▶ [Exercise requirements]: Two lines in the data below mark the range: the one with "Lemma tags_marker x" and the one with "[unfold len; lia". Return both, along with every line between them, exactly.

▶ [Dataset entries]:
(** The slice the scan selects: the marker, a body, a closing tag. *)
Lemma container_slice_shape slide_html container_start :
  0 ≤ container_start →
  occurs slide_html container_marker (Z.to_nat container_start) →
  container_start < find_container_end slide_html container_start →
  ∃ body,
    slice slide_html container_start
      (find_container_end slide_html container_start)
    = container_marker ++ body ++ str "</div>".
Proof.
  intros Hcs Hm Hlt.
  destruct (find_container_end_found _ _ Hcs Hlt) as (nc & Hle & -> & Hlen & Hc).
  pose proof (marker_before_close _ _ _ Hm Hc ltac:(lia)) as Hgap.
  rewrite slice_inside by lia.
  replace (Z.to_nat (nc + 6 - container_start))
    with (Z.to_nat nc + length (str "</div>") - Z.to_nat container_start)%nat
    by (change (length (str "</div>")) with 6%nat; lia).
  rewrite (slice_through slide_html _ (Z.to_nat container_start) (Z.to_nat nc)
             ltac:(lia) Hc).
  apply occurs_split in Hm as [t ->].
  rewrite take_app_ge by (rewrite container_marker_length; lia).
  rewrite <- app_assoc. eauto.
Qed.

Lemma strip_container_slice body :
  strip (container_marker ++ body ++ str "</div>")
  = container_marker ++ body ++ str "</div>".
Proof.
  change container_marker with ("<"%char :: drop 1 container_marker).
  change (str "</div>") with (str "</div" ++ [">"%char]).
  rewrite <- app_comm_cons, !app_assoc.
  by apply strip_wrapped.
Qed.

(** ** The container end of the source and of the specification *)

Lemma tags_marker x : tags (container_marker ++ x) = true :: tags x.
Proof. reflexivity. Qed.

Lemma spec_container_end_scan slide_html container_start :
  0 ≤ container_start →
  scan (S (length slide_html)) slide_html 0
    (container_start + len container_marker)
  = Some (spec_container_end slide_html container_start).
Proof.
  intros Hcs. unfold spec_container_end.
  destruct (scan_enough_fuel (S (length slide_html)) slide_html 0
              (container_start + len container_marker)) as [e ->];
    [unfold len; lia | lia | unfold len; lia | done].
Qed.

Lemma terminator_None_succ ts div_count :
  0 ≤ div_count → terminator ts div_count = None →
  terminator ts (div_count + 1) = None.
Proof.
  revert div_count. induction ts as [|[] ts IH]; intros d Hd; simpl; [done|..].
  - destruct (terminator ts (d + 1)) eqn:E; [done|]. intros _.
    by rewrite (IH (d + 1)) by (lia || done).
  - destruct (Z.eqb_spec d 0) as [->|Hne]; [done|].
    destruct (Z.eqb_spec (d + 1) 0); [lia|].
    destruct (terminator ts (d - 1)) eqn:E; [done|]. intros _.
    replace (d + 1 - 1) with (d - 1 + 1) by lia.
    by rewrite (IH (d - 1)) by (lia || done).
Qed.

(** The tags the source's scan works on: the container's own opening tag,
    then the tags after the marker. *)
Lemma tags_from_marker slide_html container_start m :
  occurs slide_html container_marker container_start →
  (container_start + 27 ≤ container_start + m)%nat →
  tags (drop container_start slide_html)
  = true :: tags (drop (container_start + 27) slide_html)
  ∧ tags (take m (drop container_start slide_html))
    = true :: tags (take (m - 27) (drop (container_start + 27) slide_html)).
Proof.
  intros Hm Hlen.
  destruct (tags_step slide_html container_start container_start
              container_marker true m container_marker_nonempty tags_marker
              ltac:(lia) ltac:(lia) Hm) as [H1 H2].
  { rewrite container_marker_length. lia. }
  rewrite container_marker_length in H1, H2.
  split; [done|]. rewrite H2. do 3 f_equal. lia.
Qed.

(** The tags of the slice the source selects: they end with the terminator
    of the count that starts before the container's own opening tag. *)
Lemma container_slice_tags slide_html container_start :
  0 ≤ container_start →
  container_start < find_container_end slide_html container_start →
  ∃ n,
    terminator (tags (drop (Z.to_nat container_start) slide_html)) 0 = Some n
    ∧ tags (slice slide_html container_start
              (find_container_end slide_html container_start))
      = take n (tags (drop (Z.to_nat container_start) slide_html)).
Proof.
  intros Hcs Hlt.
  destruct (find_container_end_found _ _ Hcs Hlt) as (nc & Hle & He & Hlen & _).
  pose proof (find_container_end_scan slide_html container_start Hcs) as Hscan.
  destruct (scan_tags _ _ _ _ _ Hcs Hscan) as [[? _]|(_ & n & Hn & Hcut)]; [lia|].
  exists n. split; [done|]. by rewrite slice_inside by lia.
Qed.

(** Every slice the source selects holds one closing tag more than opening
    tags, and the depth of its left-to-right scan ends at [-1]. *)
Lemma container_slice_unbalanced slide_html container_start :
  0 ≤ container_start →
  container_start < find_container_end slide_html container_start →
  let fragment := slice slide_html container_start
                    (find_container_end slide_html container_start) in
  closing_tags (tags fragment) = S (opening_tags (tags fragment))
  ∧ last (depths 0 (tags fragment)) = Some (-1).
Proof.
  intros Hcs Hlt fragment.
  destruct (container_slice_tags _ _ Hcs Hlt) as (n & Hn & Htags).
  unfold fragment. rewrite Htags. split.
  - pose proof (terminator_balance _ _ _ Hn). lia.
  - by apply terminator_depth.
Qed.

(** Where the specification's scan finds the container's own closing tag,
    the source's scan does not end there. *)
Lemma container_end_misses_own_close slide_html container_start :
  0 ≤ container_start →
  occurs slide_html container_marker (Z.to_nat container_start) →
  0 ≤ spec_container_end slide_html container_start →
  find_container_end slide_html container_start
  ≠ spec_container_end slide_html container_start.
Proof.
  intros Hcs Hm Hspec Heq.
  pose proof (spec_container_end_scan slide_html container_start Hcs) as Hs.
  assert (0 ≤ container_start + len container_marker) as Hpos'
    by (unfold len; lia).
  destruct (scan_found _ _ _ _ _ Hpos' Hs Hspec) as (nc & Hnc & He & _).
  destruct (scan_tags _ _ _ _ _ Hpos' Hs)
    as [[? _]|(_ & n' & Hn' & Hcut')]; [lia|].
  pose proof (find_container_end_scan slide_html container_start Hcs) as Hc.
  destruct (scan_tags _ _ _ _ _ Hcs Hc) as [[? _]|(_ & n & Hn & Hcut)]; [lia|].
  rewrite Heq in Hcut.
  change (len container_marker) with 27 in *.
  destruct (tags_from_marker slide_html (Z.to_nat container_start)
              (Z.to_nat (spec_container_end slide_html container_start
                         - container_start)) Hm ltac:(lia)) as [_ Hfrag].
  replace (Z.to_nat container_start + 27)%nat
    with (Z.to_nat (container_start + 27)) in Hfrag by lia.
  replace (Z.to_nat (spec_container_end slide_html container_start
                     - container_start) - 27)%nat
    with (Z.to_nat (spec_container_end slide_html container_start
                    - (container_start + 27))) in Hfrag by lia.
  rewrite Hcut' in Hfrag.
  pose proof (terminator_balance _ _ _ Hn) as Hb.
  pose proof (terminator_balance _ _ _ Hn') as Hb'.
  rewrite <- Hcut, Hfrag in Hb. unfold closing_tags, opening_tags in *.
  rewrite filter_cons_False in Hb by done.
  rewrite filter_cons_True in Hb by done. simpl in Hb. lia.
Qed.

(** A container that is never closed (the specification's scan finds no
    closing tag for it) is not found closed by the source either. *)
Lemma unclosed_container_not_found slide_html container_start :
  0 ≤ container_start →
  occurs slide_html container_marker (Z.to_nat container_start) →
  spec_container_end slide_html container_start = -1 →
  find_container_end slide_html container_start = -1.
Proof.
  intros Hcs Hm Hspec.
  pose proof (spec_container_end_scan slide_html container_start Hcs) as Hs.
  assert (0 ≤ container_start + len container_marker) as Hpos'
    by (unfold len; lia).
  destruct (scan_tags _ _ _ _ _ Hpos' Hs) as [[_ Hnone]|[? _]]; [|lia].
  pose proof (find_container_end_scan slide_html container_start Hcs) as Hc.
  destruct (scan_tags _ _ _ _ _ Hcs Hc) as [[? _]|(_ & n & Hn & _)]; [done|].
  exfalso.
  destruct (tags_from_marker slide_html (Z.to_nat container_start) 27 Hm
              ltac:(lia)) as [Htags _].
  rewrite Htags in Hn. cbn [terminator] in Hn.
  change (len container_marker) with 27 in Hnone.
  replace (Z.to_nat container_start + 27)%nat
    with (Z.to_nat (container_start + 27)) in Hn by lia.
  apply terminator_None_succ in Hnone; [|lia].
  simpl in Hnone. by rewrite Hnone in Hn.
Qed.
* * *
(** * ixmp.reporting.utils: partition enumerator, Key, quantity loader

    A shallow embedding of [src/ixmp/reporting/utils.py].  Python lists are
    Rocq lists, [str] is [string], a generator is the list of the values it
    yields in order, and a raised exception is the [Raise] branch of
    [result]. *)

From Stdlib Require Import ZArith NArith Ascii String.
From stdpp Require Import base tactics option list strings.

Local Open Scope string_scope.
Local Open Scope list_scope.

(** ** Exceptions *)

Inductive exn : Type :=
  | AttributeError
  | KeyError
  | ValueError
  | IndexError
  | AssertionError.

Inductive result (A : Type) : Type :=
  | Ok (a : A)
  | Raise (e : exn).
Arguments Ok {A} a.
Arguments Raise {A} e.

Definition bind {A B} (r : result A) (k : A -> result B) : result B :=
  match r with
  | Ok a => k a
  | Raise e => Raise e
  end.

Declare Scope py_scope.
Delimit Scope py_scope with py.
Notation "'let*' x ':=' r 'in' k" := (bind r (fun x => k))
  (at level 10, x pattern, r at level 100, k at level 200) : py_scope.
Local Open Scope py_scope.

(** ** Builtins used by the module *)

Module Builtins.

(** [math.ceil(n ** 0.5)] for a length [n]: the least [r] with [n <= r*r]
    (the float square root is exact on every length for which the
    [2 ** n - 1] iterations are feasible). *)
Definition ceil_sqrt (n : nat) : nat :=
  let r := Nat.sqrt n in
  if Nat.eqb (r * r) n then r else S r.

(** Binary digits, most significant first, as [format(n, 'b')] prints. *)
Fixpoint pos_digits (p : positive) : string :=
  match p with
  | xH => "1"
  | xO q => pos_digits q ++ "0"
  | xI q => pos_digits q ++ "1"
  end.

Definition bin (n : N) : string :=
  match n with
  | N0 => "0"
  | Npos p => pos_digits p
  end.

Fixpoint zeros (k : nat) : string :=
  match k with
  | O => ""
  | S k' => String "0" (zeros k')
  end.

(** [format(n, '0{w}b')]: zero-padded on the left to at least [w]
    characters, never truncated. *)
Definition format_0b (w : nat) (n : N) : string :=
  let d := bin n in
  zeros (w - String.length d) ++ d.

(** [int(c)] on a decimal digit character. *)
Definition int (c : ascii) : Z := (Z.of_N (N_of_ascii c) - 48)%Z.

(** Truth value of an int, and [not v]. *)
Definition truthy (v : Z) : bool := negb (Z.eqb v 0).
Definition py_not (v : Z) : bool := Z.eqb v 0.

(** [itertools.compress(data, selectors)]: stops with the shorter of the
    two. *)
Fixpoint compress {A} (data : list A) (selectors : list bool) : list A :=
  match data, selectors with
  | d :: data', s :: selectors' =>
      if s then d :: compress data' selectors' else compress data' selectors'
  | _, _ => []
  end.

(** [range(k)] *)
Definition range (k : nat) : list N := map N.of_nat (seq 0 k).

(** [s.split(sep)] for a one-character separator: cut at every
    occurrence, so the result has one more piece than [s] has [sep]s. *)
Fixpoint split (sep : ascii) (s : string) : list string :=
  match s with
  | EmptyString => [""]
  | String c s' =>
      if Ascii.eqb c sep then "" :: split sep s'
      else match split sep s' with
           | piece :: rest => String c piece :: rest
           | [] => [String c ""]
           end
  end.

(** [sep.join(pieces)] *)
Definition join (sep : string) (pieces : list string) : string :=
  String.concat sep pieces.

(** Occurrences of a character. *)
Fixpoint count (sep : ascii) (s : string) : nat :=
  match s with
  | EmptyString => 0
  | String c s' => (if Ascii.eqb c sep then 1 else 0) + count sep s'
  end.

▶ [Solution to the exercise]:
Lemma tags_marker x : tags (container_marker ++ x) = true :: tags x.
Proof. reflexivity. Qed.

Lemma spec_container_end_scan slide_html container_start :
  0 ≤ container_start →
  scan (S (length slide_html)) slide_html 0
    (container_start + len container_marker)
  = Some (spec_container_end slide_html container_start).
Proof.
  intros Hcs. unfold spec_container_end.
  destruct (scan_enough_fuel (S (length slide_html)) slide_html 0
              (container_start + len container_marker)) as [e ->];
    [unfold len; lia | lia | unfold len; lia | done].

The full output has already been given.